The Workshop aims at reviewing the current state of thinking on the economics of cybersecurity for the energy sector; trying to identify how cybersecurity investments should be evaluated from an economic perspective and how their effectiveness measured.
It also assesses whether the current approach to the economic regulation of the energy sector is suitable for addressing cybersecurity and its costs, or whether a new regulatory paradigm is necessary to tackle the upcoming challenges.
With this Workshop, the Florence School of Regulation intends to promote the development of a shared view on possible regulatory paths which can help the energy sector to enter smoothly in the Industry 4.0 age; and contributes to the implementation of the energy sector’s Digital Agenda.

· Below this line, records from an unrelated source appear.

(** The cap is checked before the scanner runs, so what the scanner makes of the
    input is not capped. *)
Lemma rewritten_input_uncapped :
  ModifiedContent (RunPolicyScoped no_objects (calls "a longer text") (request "text") "scanner" registered).2 = Some "a longer text".
Proof. vm_compute. reflexivity. Qed.

(** A decoder that knows two texts. *)
Definition decode2 : Bytes -> option (list (string * Value)) := fun b =>
  match b with
  | Some "A" => Some [("id", VOther "7"); ("body", VOther "x")]
  | Some "B" => Some [("id", VOther "7"); ("body", VOther "y")]
  | _ => None
  end.
Definition tool_chain : Chain := match Register PhasePreToolResult scanner NewChain with Ok c => c | Err _ => NewChain end.
Definition tool_request : Request := mkRequest PhasePreToolResult "s" "acme" (Some "A") ∅.

Lemma immutable_fields_survive_witness : let res := (Run decode2 (calls "B") tool_request tool_chain).2 in
  ModifiedContent res = Some "B" /\ exists obj', decode2 (ModifiedContent res) = Some obj' /\ lookupPath (VObject obj') "id" = Some (VOther "7").
Proof.
  split; [vm_compute; reflexivity|].
  destruct (immutable_fields_survive decode2 (calls "B") tool_request (fun _ => true) tool_chain [("id", VOther "7"); ("body", VOther "x")] "id")
    as (obj & Ho & Hl); [vm_compute; discriminate|reflexivity|vm_compute; left|].
  exists obj. split; [exact Ho|]. rewrite Hl. reflexivity.
Defined.

Definition failures : list (Interceptor * Request * FailEvent) := [(scanner, tool_request, FailedAt 20%Z); (scanner, tool_request, FailedAt 10%Z)].

Lemma fail_open_exact_witness : clock_ok 30 (history_of "scanner" failures) /\
  (recordFailOpenError scanner tool_request 30 (recorded (SetFailOpenEscalation 2 100 true registered) failures)).2 = true.
Proof.
  assert (clock_ok 30 (history_of "scanner" failures)) as Hok by (vm_compute; repeat split; discriminate).
  split; [exact Hok|]. etransitivity; [exact (proj1 (fail_open_exact registered 2 100 true failures scanner tool_request 30 eq_refl eq_refl Hok))|]. vm_compute. reflexivity.
Defined.

End ChainDemo.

The move towards “Industry 4.0” – comprising cyber-physical systems, Internet of Things, cloud computing and cognitive computing – is providing the opportunity to integrate unrelated systems across industry sectors, as well as merging data flows together with new industry operations. The higher level of efficiency and production’s optimisation also results in lower costs for end-consumers.
Digitalisation also created new challenges: moving all systems to cyberspace generated the need to manage risks related to cyber threats and vulnerabilities, which, in highly integrated and digitalised systems, could potentially widespread consequences and affect the entire energy sector, including consumers, if not the economy as a whole. Cybersecurity will, therefore, be implemented both on the Operational Technology and on the Information Technology sides – as they are increasingly interacting and include processes (such as smart metering), that involve millions of remote terminals, all potentially vulnerable to cyber-attacks.

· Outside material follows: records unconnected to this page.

(* ===== verification/Episodes.v ===== *)
(** * Budget exhaustion and extension episodes
      ([session/sessionbudget], [leasecontrol/budgetextension.go])

    The token counters of the sessions a replica serves ([sessionbudget.go]) with
    the accumulated grants of the usage recorder ([llmproxy_usage.go]), and the
    episodes that extend them: the exhausted sessions of a tree join one episode,
    each request waits for its session's part of it up to a deadline, and what
    comes after the deadline is applied by the episode ([budgetextension.go]).
    What an extension grants is an argument of a step; [LeaseExtension] has its
    computation. *)

From S2P Require Import Prelude.

#[local] Set Warnings "-register-all".

(** ** The counters ([sessionbudget.go]) *)

Inductive Outcome := Granted | Pending | Terminal.

Record counter := mkCounter { budget : Z; consumed : Z; exhausted : bool; deny : bool; terminating : bool }.
Abbreviation Enforcer := (gmap string counter).

(** The part of [Record] under the lock: whether this usage crosses the budget. *)
Definition Record_ (sessionID : string) (budget_ tokens : Z) (e : Enforcer) : Enforcer * bool :=
  if is_empty sessionID then (e, false)
  else
    let c := default (mkCounter 0 0 false false false) (e !! sessionID) in
    let consumed_ := if (0 <? tokens)%Z then wrap64 (consumed c + tokens) else consumed c in
    let crossed := negb (exhausted c) && (0 <? budget_)%Z && (budget_ <=? consumed_)%Z in
    (<[sessionID := mkCounter budget_ consumed_ (exhausted c || crossed) (deny c) (terminating c)]> e, crossed).

Definition setDeny (sessionID : string) (e : Enforcer) : Enforcer :=
  match e !! sessionID with
  | Some c => <[sessionID := mkCounter (budget c) (consumed c) (exhausted c) true (terminating c)]> e
  | None => e
  end.

Definition setTerminating (sessionID : string) (e : Enforcer) : Enforcer :=
  match e !! sessionID with
  | Some c => <[sessionID := mkCounter (budget c) (consumed c) (exhausted c) true true]> e
  | None => e
  end.

Definition RaiseBudget (sessionID : string) (delta : Z) (e : Enforcer) : Enforcer :=
  if is_empty sessionID then e
  else match e !! sessionID with
       | Some c =>
           if terminating c then e
           else <[sessionID := mkCounter (if (0 <? delta)%Z then wrap64 (budget c + delta) else budget c) (consumed c) false false false]> e
       | None => e
       end.

Definition Allow (sessionID : string) (e : Enforcer) : bool :=
  if is_empty sessionID then true else match e !! sessionID with None => true | Some c => negb (deny c) end.

Definition Forget (sessionID : string) (e : Enforcer) : Enforcer := if is_empty sessionID then e else delete sessionID e.

Definition TrackedSessions (e : Enforcer) : list string := (map_to_list e).*1.

(** The enforcer behind the recorder, with the grants that outlive a budget read
    from the session row, and the sessions the terminator was called for. *)
Record Recorder := mkRecorder { enf : Enforcer; grantedDelta : gmap string Z; terminated : list string }.

Definition grantedDeltaFor (sessionID : string) (r : Recorder) : Z := default 0%Z (grantedDelta r !! sessionID).

Definition raise (sessionID : string) (delta : Z) (r : Recorder) : Recorder :=
  if is_empty sessionID then r
  else mkRecorder (RaiseBudget sessionID delta (enf r))
         (if (0 <? delta)%Z then <[sessionID := wrap64 (grantedDeltaFor sessionID r + delta)]> (grantedDelta r) else grantedDelta r) (terminated r).

(** [TerminateSession] of the recorder, and of the enforcer alone. *)
Definition terminate (sessionID : string) (r : Recorder) : Recorder :=
  if is_empty sessionID then r
  else mkRecorder (setTerminating sessionID (enf r)) (delete sessionID (grantedDelta r)) (terminated r ++ [sessionID]).

(** What [Record] does once the extension has been attempted. *)
Definition settle (sessionID : string) (o : Outcome) (r : Recorder) : Recorder :=
  match o with
  | Granted => r
  | Pending => mkRecorder (setDeny sessionID (enf r)) (grantedDelta r) (terminated r)
  | Terminal => mkRecorder (setTerminating sessionID (enf r)) (grantedDelta r) (terminated r ++ [sessionID])
  end.

(** ** Members and episodes ([budgetextension.go]) *)

Record sessionResult := mkResult { granted : bool; grantedTokens : Z; failed : bool }.

(** [result] is the buffered channel of the member. *)
Record member := mkMember { sessionID : string; result : option sessionResult; resolved : option sessionResult; detached : bool }.

(** [None]: detached; otherwise the resolution to apply. *)
Definition detach (m : member) : member * option sessionResult :=
  match resolved m with
  | Some res => (m, Some res)
  | None => (mkMember (sessionID m) (result m) None true, None)
  end.

(** The boolean says that the caller is gone. *)
Definition resolve (res : sessionResult) (m : member) : member * bool :=
  (mkMember (sessionID m) (match result m with None => Some res | r => r end) (Some res) (detached m), detached m).

(** An episode is open until it closes; then [fan] lists the members that are
    still to be resolved. *)
Record episode := mkEpisode {
  rootSessionID : string; members : gmap string nat; pending : list nat; inFlight : list nat; dispatched : gmap string sessionResult; fan : option (list nat) }.

Record episodeManager := mkManager { trees : gmap string nat; episodes : gmap nat episode; heap : gmap nat member; next : nat }.

Definition enroll (ep : nat) (e : episode) (session : string) (m : episodeManager) : episodeManager * nat :=
  match members e !! session with
  | Some mem => (m, mem)
  | None =>
      let mem := next m in
      (mkManager (trees m)
         (<[ep := mkEpisode (rootSessionID e) (<[session := mem]> (members e)) (pending e ++ [mem]) (inFlight e) (dispatched e) None]> (episodes m))
         (<[mem := mkMember session None None false]> (heap m)) (S mem), mem)
  end.

(** A closed episode is replaced by a fresh one. *)
Definition join (root session : string) (m : episodeManager) : episodeManager * nat :=
  let open := match trees m !! root with
              | Some ep => match episodes m !! ep with Some e => match fan e with None => Some (ep, e) | Some _ => None end | None => None end
              | None => None
              end in
  match open with
  | Some (ep, e) => enroll ep e session m
  | None =>
      let ep := next m in let e := mkEpisode root ∅ [] [] ∅ None in
      enroll ep e session (mkManager (<[root := ep]> (trees m)) (<[ep := e]> (episodes m)) (heap m) (S ep))
  end.

(** One turn of [runEpisode]: new members are dispatched, or the episode closes
    and its slot is freed. *)
Definition runEpisode (ep : nat) (e : episode) (m : episodeManager) : episodeManager :=
  if bool_decide (pending e = []) && bool_decide (inFlight e = []) then
    mkManager (if decide (trees m !! rootSessionID e = Some ep) then delete (rootSessionID e) (trees m) else trees m)
      (<[ep := mkEpisode (rootSessionID e) (members e) [] [] (dispatched e) (Some (map_to_list (members e)).*2)]> (episodes m)) (heap m) (next m)
  else
    mkManager (trees m) (<[ep := mkEpisode (rootSessionID e) (members e) [] (inFlight e ++ pending e) (dispatched e) None]> (episodes m)) (heap m) (next m).

(** The extension of one member has answered. *)
Definition dispatchOne (ep : nat) (e : episode) (mem : nat) (session : string) (res : sessionResult) (m : episodeManager) : episodeManager :=
  mkManager (trees m)
    (<[ep := mkEpisode (rootSessionID e) (members e) (pending e) (filter (fun x => x <> mem) (inFlight e)) (<[session := res]> (dispatched e)) (fan e)]> (episodes m))
    (heap m) (next m).

(** [applyInPathResolution] and the reclaiming part of [fanOut]. *)
Definition applyInPathResolution (session : string) (res : sessionResult) (r : Recorder) : Recorder * Outcome :=
  if failed res then (r, Terminal) else if negb (granted res) then (r, Terminal) else (raise session (grantedTokens res) r, Granted).

Definition reclaim (session : string) (res : sessionResult) (r : Recorder) : Recorder :=
  if failed res then terminate session r else if granted res then raise session (grantedTokens res) r else terminate session r.

(** The result that [dispatchOne] makes of the response of an extension. *)
Inductive Response := NoResponse | Grants (tokens : Z) | Refuses.
Definition result_of (r : Response) : sessionResult :=
  match r with
  | NoResponse => mkResult false 0 true
  | Grants n => if (0 <? n)%Z then mkResult true n false else mkResult false 0 false
  | Refuses => mkResult false 0 false
  end.

(** ** Runs *)

(** A settled call of the proxy: its budget has been read, its usage has crossed
    the budget, it waits for its member, or it has an outcome to act on. *)
Inductive Stage := Ready (budget_ tokens : Z) | Crossed | Waiting (mem : nat) | Returning (o : Outcome).

Record World := mkWorld { rec : Recorder; mgr : episodeManager; callers : gmap nat (string * Stage); applied : list (nat * sessionResult) }.

Definition set_member (mem : nat) (mb : member) (m : episodeManager) : episodeManager :=
  mkManager (trees m) (episodes m) (<[mem := mb]> (heap m)) (next m).

Definition set_fan (ep : nat) (e : episode) (l : list nat) (m : episodeManager) : episodeManager :=
  mkManager (trees m) (<[ep := mkEpisode (rootSessionID e) (members e) (pending e) (inFlight e) (dispatched e) (Some l)]> (episodes m)) (heap m) (next m).

Inductive estep : World -> World -> Prop :=
  | step_read i s base tokens w : callers w !! i = None -> s <> "" ->
      estep w (mkWorld (rec w) (mgr w) (<[i := (s, Ready (wrap64 (base + grantedDeltaFor s (rec w))) tokens)]> (callers w)) (applied w))
  | step_record i s b t w e crossed : callers w !! i = Some (s, Ready b t) -> Record_ s b t (enf (rec w)) = (e, crossed) ->
      estep w (mkWorld (mkRecorder e (grantedDelta (rec w)) (terminated (rec w))) (mgr w)
                 (if crossed then <[i := (s, Crossed)]> (callers w) else delete i (callers w)) (applied w))
  | step_refuse i s w : callers w !! i = Some (s, Crossed) -> estep w (mkWorld (rec w) (mgr w) (<[i := (s, Returning Terminal)]> (callers w)) (applied w))
  | step_join i s root w m mem : callers w !! i = Some (s, Crossed) -> join root s (mgr w) = (m, mem) ->
      estep w (mkWorld (rec w) m (<[i := (s, Waiting mem)]> (callers w)) (applied w))
  | step_hear i s mem mb res w r o : callers w !! i = Some (s, Waiting mem) -> heap (mgr w) !! mem = Some mb -> result mb = Some res ->
      applyInPathResolution s res (rec w) = (r, o) ->
      estep w (mkWorld r (set_member mem (mkMember (sessionID mb) None (resolved mb) (detached mb)) (mgr w))
                 (<[i := (s, Returning o)]> (callers w)) (applied w ++ [(mem, res)]))
  | step_late i s mem mb res w r o : callers w !! i = Some (s, Waiting mem) -> heap (mgr w) !! mem = Some mb -> (detach mb).2 = Some res ->
      applyInPathResolution s res (rec w) = (r, o) ->
      estep w (mkWorld r (mgr w) (<[i := (s, Returning o)]> (callers w)) (applied w ++ [(mem, res)]))
  | step_leave i s mem mb gone w : callers w !! i = Some (s, Waiting mem) -> heap (mgr w) !! mem = Some mb -> (detach mb).2 = None ->
      estep w (mkWorld (rec w) (set_member mem (detach mb).1 (mgr w)) (<[i := (s, Returning (if (gone : bool) then Terminal else Pending))]> (callers w)) (applied w))
  | step_settle i s o w : callers w !! i = Some (s, Returning o) -> estep w (mkWorld (settle s o (rec w)) (mgr w) (delete i (callers w)) (applied w))
  | step_run ep e w : episodes (mgr w) !! ep = Some e -> fan e = None -> estep w (mkWorld (rec w) (runEpisode ep e (mgr w)) (callers w) (applied w))
  | step_dispatch ep e mem s resp w : episodes (mgr w) !! ep = Some e -> fan e = None -> mem ∈ inFlight e -> members e !! s = Some mem ->
      estep w (mkWorld (rec w) (dispatchOne ep e mem s (result_of resp) (mgr w)) (callers w) (applied w))
  | step_fan ep e mem l mb w : episodes (mgr w) !! ep = Some e -> fan e = Some (mem :: l) -> heap (mgr w) !! mem = Some mb ->
      let res := default (mkResult false 0 false) (dispatched e !! sessionID mb) in let '(mb', gone) := resolve res mb in
      estep w (mkWorld (if gone then reclaim (sessionID mb) res (rec w) else rec w) (set_fan ep e l (set_member mem mb' (mgr w))) (callers w)
                 (if gone then applied w ++ [(mem, res)] else applied w)).

Definition initial : World := mkWorld (mkRecorder ∅ ∅ []) (mkManager ∅ ∅ ∅ 0) ∅ [].
Definition reachable : World -> Prop := rtc estep initial.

Cybersecurity thus becomes a relevant aspect that should be factored into the economics and regulation of the energy sector. Cybersecurity also represents a cost, spanning across generation, transportation and distribution, which not all market participants are already familiar with. As this cost pertains to most infrastructures, it is necessary to address the way in which cybersecurity and digitalisation may change the economics of the energy sector and markets; also considering that cybersecurity measures might have to be adapted and updated more frequently than infrastructures where they are implemented.
Cybersecurity also introduces new notions divergent from familiar regulatory logic, that might be difficult to incorporate in current regulatory approaches. The novelty of these notions implies that regulators and regulated companies might find it difficult to agree on a common paradigm when considering cybersecurity standards and investments. Cybersecurity expenses might be very significant as they can have both an effect in terms of improving actual security, but also, a deterrence effect.

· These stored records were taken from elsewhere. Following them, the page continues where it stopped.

(** The resolution of a member is applied, and nobody waits for it any more. *)
Lemma inv_apply w mem mb mb' res m r cs : ep_inv w -> heap (mgr w) !! mem = Some mb -> ~ is_applied w mem ->
  mgr_inv m -> heap m = <[mem := mb']> (heap (mgr w)) -> resolved mb' = Some res ->
  (forall j s x, cs !! j = Some (s, Waiting x) <-> callers w !! j = Some (s, Waiting x) /\ x <> mem) ->
  (forall j s, cs !! j = Some (s, Crossed) -> callers w !! j = Some (s, Crossed)) ->
  deny_ok (enf r) -> (forall s, s <> sessionID mb -> ex (enf r) s = ex (enf (rec w)) s) ->
  ep_inv (mkWorld r m cs (applied w ++ [(mem, res)])).
Proof.
  intros Hw Hmem Hna Hm Hheap Hres Hcs Hcr Hd Hex. set (w' := mkWorld _ _ _ _).
  assert (forall x, is_applied w' x <-> is_applied w x \/ x = mem) as Hap. { intros x. unfold is_applied. cbn. rewrite fmap_app, elem_of_app. cbn. by rewrite list_elem_of_singleton. }
  assert (claim w (sessionID mb) (inr mem)) as Hown by (split; [by exists mb|done]).
  assert (forall s cl, claim w' s cl -> claim w s cl /\ cl <> inr mem) as Hcl.
  { intros s [j|x]; cbn; [intros ?%Hcr; by split|]. rewrite Hheap, Hap. intros [(b & Hb & Hs) Hnx]. apply lookup_insert_Some in Hb as [[<- _]|[Hne Hb]]; [tauto|].
    split; [split; [by exists b|tauto]|by intros [= ->]]. }
  assert (forall s cl, claim w' s cl -> s <> sessionID mb) as Hother by (intros s cl [Hc Hne]%Hcl ->; by apply Hne, (e_claims _ Hw (sessionID mb))).
  split; try done.
  - cbn. rewrite fmap_app. apply NoDup_app. split; [apply (e_once _ Hw)|]. split; [|apply NoDup_singleton]. intros x Hx ->%list_elem_of_singleton. by apply Hna.
  - intros x rs. cbn. rewrite elem_of_app, list_elem_of_singleton, Hheap. intros [Hx|[= -> ->]]; [|rewrite lookup_insert_eq; by eexists].
    destruct (e_applied _ Hw x rs Hx) as (b & Hb & Hr). exists b. rewrite lookup_insert_ne; [done|]. intros <-. apply Hna, list_elem_of_fmap. by exists (mem, rs).
  - intros j s x. cbn. rewrite Hcs, Hheap. intros [Hj Hne]. destruct (e_waiting _ Hw j s x Hj) as (b & Hb & ? & ? & ?). exists b. rewrite Hap, lookup_insert_ne by done. tauto.
  - intros j j' s s' x. cbn. rewrite !Hcs. intros [Hj _] [Hj' _]. by eapply (e_one _ Hw).
  - intros x b. cbn. rewrite Hheap, Hap, lookup_insert_Some. intros [[<- _]|[Hne Hx]] Hnx; [tauto|].
    assert (~ is_applied w x) as Hnx' by tauto. pose proof (e_left _ Hw x b Hx Hnx') as Hl. destruct (detached b); [done|]. destruct Hl as [j Hj]. exists j. rewrite Hcs. by split.
  - intros s cl Hc. cbn. rewrite Hex by (by eapply Hother). apply Hcl in Hc as [Hc _]. by apply (e_claim _ Hw s cl).
  - intros s cl cl' [Hc _]%Hcl [Hc' _]%Hcl. by eapply (e_claims _ Hw).
Qed.

(** The call that waits for a member goes on. *)
Lemma waiting_gone w i s mem o : ep_inv w -> callers w !! i = Some (s, Waiting mem) ->
  (forall j s' x, <[i := (s, Returning o)]> (callers w) !! j = Some (s', Waiting x) <-> callers w !! j = Some (s', Waiting x) /\ x <> mem) /\
  (forall j s', <[i := (s, Returning o)]> (callers w) !! j = Some (s', Crossed) -> callers w !! j = Some (s', Crossed)).
Proof.
  intros Hw Hi. split.
  - intros j s' x. destruct (decide (i = j)) as [<-|Hne]; [rewrite lookup_insert_eq, Hi; split; [done|]; by intros [[= -> ->] ?]|].
    rewrite lookup_insert_ne by done. split; [|tauto]. intros Hj. split; [done|]. intros ->. by apply Hne, (e_one _ Hw i j s s' mem).
  - intros j s'. rewrite lookup_insert_Some. by intros [[_ [=]]|[_ ?]].
Qed.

Lack of established standards may make it difficult for regulators to recognise the importance of cybersecurity factors and the “prudently incurred” costs to address them. Regulators need to develop cybersecurity metrics, establish standards based on these metrics and identify the most appropriate regulatory approach.
This workshop is exclusively open to national regulators, representatives from public bodies and associate & major donors of the FSR Energy area.